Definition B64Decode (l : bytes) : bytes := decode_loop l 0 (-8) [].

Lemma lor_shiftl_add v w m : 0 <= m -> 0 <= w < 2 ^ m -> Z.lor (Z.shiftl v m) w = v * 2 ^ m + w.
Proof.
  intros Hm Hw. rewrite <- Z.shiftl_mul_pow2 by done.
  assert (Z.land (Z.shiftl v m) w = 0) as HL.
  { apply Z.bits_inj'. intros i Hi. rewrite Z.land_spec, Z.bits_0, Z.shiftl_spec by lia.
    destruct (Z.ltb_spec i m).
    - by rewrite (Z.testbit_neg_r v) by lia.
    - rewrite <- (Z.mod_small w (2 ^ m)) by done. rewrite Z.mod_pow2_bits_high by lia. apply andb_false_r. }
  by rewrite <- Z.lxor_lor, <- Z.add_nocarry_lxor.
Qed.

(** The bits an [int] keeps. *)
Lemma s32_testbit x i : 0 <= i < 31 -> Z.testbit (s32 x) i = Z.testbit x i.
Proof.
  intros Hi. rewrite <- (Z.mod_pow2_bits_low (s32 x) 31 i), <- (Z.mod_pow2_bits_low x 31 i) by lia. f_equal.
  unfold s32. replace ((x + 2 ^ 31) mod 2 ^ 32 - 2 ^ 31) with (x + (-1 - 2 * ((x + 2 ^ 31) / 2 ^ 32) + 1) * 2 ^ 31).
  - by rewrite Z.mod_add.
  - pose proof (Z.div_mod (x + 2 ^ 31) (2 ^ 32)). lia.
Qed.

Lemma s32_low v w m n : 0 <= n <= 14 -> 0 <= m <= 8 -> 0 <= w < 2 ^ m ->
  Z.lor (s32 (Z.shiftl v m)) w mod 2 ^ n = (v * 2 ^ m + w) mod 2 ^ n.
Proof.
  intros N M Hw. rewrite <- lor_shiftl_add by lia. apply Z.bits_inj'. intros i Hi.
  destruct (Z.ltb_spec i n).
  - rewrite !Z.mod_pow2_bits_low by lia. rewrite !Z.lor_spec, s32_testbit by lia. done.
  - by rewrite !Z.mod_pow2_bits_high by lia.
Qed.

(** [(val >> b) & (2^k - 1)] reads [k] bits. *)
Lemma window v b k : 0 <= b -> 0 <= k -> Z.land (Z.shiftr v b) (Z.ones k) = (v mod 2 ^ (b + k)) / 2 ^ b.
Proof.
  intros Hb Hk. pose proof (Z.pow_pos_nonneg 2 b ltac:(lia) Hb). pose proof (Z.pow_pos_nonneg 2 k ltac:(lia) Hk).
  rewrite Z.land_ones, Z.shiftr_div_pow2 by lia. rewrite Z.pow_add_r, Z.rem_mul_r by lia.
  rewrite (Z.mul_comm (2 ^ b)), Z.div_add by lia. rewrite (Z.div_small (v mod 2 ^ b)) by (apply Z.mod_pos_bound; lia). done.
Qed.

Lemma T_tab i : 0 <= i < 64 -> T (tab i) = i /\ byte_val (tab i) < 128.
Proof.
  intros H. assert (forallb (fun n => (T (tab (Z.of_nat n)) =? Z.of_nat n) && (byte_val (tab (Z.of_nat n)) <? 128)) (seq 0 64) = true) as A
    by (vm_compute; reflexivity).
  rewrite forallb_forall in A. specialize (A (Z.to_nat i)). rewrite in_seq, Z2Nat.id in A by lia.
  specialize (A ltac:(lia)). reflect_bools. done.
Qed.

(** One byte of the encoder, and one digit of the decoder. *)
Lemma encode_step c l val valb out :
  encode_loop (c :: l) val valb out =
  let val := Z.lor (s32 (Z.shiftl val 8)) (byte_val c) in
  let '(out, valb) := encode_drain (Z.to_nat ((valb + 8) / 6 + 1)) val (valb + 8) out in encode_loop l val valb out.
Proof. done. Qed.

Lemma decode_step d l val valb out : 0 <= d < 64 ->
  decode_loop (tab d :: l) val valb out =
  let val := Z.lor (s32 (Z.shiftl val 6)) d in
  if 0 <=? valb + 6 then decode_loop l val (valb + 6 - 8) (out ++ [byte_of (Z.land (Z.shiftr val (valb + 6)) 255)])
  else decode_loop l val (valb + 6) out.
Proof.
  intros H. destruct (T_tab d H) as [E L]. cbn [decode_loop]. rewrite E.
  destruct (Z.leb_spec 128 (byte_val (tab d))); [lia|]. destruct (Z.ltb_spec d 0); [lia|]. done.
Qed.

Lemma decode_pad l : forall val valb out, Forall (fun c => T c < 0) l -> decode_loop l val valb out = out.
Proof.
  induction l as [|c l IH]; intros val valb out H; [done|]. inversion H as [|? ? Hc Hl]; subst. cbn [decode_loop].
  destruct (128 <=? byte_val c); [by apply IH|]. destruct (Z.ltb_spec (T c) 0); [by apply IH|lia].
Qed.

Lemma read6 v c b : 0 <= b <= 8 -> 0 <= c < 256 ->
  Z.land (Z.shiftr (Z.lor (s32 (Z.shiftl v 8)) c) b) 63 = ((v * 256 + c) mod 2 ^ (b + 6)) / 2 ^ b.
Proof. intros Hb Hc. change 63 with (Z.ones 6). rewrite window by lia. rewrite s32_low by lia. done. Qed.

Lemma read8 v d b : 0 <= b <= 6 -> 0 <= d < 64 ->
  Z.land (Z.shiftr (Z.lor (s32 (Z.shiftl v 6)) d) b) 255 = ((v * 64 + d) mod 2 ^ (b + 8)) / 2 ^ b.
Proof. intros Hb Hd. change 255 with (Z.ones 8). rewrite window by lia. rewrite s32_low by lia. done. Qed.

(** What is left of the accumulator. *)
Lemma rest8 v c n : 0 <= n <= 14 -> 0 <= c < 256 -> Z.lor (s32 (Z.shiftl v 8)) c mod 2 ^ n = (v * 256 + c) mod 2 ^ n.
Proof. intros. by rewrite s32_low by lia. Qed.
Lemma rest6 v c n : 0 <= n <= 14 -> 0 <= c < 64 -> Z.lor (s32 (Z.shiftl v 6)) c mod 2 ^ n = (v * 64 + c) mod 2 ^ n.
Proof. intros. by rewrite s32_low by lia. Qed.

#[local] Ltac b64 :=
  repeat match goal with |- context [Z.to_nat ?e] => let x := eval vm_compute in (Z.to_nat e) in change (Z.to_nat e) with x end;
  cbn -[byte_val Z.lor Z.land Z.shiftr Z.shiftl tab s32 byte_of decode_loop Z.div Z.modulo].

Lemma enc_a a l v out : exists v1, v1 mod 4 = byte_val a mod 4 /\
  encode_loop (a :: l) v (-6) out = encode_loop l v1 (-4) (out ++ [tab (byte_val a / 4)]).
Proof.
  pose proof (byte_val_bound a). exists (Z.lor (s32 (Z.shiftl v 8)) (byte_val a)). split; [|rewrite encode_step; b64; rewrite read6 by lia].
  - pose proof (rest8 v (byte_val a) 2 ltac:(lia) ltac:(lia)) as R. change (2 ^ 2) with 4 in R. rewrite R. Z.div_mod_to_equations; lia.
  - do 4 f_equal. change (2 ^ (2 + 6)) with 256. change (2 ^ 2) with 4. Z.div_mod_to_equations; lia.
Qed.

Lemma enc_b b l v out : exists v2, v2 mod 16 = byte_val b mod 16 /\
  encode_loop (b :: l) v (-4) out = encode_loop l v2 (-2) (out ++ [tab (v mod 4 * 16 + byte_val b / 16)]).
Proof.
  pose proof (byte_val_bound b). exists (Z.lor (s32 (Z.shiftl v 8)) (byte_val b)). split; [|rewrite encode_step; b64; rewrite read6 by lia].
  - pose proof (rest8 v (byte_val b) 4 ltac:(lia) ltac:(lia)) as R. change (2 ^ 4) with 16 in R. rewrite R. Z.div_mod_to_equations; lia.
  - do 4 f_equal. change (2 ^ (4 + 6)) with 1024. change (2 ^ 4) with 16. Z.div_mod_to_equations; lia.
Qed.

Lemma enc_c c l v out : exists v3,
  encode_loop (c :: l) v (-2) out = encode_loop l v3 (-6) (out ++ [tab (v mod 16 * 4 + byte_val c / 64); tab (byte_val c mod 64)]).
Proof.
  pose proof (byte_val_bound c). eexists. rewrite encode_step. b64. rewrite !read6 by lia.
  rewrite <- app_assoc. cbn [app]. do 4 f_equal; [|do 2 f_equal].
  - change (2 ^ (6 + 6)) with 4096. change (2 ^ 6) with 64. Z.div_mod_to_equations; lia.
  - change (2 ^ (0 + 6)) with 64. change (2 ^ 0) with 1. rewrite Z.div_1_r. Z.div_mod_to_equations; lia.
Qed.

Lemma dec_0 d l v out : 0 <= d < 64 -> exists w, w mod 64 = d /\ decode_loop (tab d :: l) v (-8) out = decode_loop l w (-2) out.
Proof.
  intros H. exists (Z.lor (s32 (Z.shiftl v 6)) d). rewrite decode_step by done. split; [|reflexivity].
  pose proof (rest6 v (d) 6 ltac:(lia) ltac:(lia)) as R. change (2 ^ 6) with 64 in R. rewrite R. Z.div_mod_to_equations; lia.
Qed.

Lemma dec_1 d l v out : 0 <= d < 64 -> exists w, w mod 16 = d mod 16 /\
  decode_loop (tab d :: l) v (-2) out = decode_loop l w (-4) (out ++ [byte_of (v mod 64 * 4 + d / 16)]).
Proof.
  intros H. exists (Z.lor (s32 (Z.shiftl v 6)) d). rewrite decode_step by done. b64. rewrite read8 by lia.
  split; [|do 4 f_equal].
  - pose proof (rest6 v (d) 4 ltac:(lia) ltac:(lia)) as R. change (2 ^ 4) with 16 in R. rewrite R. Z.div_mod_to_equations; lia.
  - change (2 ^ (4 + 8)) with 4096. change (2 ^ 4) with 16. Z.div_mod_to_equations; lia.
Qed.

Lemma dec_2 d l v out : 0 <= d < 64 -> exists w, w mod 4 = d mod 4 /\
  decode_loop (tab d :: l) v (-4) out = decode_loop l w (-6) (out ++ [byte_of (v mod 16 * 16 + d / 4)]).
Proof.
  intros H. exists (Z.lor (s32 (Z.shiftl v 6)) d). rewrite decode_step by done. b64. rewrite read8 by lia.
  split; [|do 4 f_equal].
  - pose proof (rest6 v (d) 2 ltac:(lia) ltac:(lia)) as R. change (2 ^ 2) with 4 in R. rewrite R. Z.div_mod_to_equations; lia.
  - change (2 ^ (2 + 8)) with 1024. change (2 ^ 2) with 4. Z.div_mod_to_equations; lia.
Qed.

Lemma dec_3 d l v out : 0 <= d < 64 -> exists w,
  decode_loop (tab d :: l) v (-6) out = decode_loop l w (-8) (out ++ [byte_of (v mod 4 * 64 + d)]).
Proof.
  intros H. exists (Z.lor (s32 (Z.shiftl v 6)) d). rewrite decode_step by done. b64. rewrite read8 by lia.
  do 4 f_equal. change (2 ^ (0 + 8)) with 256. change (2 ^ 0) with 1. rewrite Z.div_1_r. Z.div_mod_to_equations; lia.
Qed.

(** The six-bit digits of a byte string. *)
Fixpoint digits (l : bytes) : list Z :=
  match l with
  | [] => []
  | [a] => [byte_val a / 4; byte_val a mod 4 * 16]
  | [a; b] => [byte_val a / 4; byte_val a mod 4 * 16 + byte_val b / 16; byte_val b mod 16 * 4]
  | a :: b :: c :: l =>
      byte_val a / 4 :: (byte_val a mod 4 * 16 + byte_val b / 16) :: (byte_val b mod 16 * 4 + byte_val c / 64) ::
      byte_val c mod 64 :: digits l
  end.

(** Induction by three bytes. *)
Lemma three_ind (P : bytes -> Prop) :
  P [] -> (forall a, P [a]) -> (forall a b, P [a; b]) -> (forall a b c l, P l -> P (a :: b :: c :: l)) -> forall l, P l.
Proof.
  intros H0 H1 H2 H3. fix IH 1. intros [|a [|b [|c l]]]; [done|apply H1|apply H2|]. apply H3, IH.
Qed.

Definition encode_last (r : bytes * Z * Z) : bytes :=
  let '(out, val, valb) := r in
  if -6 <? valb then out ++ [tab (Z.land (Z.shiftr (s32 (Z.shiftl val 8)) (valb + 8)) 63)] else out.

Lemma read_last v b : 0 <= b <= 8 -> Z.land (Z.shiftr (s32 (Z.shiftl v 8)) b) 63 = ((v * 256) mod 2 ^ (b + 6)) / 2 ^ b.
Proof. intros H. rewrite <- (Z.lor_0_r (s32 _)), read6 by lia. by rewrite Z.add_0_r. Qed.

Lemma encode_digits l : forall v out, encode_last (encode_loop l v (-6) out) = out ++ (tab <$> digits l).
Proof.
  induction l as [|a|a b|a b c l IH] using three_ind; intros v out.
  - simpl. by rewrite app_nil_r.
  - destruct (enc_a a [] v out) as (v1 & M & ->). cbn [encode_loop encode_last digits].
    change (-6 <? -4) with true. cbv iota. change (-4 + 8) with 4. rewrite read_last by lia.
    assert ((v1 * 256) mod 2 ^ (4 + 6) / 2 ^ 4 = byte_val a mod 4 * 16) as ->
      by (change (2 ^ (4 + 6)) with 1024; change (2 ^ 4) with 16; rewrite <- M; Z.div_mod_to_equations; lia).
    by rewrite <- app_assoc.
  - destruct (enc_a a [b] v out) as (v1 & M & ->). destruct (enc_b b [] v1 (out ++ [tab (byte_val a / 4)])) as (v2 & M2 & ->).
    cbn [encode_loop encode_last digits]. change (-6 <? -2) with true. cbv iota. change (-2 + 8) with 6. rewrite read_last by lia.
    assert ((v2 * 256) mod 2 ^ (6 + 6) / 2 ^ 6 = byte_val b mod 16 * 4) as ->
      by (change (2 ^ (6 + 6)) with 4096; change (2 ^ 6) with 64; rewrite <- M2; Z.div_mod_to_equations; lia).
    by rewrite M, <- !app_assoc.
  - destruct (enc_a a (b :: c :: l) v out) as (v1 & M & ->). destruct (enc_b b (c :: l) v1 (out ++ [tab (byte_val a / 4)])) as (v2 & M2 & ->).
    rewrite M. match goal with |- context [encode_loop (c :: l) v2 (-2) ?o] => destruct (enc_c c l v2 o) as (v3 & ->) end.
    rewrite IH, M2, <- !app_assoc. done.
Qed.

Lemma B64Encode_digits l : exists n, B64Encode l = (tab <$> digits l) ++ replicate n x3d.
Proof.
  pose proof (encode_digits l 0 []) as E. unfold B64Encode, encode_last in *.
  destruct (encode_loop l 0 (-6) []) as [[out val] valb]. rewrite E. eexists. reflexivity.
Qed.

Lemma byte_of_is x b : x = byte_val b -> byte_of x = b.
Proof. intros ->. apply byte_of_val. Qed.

☆ ☆ ☆ ☆

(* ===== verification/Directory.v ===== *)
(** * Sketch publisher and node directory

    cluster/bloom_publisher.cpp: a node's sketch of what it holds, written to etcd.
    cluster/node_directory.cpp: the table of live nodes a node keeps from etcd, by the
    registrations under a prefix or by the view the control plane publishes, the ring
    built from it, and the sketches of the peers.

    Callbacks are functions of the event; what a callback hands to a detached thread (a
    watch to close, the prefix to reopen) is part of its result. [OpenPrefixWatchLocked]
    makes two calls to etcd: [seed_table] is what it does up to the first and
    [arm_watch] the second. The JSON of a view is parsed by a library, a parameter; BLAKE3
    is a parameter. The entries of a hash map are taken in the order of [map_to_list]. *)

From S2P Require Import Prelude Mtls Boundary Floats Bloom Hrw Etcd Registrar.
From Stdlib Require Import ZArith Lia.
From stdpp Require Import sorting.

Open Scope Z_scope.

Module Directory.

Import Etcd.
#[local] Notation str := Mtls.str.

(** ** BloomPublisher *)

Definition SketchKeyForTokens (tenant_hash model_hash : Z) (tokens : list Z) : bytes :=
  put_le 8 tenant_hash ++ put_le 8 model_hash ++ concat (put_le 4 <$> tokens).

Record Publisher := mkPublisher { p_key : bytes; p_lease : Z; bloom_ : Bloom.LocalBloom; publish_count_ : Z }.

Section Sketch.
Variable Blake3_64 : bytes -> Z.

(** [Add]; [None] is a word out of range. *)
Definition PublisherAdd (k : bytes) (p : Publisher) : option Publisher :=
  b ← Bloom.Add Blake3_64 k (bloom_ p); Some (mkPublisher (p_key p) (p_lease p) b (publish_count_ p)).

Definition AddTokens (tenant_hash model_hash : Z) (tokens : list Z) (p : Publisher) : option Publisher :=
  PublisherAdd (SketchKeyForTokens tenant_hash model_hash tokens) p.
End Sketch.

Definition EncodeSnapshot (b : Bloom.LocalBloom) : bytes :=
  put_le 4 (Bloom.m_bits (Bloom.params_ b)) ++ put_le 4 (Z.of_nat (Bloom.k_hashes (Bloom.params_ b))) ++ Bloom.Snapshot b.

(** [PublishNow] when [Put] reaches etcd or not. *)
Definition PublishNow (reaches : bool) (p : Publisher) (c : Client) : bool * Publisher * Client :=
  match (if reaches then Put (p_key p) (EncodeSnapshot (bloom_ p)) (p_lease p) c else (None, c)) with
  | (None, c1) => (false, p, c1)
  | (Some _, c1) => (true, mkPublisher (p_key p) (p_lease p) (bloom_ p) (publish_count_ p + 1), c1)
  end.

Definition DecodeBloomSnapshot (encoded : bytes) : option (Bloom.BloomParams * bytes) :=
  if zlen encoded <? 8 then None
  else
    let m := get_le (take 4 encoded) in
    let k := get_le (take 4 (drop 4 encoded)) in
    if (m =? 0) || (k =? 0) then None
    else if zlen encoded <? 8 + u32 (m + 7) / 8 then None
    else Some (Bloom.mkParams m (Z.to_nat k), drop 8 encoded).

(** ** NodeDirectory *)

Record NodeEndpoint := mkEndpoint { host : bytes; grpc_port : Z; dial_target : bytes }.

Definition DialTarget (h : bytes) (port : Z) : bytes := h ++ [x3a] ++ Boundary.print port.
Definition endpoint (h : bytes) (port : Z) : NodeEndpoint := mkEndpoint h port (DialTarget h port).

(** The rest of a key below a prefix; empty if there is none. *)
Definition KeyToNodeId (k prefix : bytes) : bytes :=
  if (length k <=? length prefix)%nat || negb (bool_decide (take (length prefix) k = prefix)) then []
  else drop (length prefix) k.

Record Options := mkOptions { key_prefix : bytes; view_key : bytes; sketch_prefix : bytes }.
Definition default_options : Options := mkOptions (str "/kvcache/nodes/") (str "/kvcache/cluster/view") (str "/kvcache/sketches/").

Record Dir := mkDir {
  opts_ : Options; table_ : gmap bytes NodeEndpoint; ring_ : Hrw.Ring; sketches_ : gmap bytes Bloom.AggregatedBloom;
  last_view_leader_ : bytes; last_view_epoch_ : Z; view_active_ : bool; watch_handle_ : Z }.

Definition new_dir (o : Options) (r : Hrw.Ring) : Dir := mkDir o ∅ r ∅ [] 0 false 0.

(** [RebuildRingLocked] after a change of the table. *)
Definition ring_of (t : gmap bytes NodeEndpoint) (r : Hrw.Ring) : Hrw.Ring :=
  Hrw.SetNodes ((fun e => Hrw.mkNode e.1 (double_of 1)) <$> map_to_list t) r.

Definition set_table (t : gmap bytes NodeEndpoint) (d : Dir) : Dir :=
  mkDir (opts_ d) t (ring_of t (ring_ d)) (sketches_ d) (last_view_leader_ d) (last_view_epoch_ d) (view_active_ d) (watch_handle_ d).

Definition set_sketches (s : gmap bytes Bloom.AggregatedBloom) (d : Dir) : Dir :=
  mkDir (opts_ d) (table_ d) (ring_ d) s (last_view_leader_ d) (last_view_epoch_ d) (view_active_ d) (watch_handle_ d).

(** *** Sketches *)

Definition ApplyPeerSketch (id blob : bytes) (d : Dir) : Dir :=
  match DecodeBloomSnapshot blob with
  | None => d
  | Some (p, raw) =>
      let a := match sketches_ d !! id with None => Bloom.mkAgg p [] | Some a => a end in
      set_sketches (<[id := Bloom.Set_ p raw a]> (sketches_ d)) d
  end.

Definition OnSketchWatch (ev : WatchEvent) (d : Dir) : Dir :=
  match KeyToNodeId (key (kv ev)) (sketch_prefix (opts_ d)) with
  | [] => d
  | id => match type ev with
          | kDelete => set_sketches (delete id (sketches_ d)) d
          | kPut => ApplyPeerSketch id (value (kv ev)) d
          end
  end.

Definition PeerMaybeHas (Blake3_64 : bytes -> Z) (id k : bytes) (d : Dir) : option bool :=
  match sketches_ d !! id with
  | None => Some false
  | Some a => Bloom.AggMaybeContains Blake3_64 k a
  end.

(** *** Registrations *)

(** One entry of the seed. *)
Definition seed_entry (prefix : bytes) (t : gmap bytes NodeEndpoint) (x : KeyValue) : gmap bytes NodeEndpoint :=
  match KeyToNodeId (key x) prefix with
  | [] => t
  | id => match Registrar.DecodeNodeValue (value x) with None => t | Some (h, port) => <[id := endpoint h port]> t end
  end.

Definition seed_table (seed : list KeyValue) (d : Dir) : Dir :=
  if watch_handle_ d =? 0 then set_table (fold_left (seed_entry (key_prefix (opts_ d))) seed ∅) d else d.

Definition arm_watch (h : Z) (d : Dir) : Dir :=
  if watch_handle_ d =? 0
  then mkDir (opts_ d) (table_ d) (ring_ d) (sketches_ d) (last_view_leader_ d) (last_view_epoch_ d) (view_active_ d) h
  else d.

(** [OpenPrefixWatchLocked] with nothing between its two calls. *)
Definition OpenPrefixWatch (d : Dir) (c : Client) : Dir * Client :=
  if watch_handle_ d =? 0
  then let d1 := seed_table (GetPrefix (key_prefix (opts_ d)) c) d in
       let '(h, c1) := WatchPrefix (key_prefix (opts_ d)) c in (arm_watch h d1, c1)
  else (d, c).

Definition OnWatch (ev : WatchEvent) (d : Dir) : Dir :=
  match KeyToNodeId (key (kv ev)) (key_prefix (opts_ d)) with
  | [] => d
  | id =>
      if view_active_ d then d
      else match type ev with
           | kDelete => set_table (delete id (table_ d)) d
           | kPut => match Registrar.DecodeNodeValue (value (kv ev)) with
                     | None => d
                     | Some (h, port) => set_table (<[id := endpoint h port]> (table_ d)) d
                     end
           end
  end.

☆ ☆ ☆ ☆

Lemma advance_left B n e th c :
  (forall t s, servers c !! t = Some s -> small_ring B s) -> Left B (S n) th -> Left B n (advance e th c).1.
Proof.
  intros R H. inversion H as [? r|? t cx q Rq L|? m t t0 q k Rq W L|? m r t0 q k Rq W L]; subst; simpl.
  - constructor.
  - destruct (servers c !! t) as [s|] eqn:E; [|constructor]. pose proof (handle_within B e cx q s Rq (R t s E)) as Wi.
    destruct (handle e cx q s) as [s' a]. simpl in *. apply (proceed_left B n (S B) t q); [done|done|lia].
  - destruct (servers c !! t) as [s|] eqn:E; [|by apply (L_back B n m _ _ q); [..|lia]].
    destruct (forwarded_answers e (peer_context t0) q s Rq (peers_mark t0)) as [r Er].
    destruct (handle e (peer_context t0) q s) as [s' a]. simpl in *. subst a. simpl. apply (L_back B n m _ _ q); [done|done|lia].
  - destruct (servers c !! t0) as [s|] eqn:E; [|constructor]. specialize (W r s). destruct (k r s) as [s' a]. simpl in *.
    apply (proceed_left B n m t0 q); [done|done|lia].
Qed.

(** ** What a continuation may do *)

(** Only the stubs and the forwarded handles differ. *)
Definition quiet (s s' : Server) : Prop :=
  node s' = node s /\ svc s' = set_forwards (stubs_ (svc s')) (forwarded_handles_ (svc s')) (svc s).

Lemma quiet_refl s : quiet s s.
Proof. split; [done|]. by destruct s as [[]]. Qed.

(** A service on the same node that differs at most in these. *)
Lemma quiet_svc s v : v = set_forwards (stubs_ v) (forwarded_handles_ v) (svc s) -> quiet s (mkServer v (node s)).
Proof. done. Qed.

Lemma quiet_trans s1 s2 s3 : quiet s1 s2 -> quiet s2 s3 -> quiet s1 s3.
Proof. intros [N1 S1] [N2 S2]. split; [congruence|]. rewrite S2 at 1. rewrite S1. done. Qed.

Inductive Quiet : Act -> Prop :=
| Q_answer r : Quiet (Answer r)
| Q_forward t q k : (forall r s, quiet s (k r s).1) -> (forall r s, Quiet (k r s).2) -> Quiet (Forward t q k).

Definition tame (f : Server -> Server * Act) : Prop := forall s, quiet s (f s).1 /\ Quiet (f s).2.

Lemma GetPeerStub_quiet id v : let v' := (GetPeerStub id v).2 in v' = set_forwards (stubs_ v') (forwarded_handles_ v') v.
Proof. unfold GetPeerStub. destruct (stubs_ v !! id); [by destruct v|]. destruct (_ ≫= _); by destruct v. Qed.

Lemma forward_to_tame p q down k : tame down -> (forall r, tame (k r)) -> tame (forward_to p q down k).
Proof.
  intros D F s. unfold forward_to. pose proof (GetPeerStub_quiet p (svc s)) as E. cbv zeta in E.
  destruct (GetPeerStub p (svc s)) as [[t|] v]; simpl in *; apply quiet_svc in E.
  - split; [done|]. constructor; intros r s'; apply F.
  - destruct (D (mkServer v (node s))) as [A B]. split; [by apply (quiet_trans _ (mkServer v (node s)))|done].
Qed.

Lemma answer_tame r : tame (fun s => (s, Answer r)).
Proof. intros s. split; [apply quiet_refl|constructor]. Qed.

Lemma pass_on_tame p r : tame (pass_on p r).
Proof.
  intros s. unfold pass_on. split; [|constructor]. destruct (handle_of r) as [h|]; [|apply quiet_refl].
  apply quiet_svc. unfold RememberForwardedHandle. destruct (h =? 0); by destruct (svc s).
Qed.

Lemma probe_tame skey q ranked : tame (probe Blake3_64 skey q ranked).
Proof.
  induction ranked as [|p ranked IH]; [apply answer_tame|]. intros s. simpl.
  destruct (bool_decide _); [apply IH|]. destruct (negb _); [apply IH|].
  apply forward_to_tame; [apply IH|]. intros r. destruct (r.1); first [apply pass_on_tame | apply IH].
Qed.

☆ ☆ ☆ ☆

**What to do:**
The lines to show are those in the data above that include "mkServer".

**Output of the exercise:**
Lemma quiet_svc s v : v = set_forwards (stubs_ v) (forwarded_handles_ v) (svc s) -> quiet s (mkServer v (node s)).
  - destruct (D (mkServer v (node s))) as [A B]. split; [by apply (quiet_trans _ (mkServer v (node s)))|done].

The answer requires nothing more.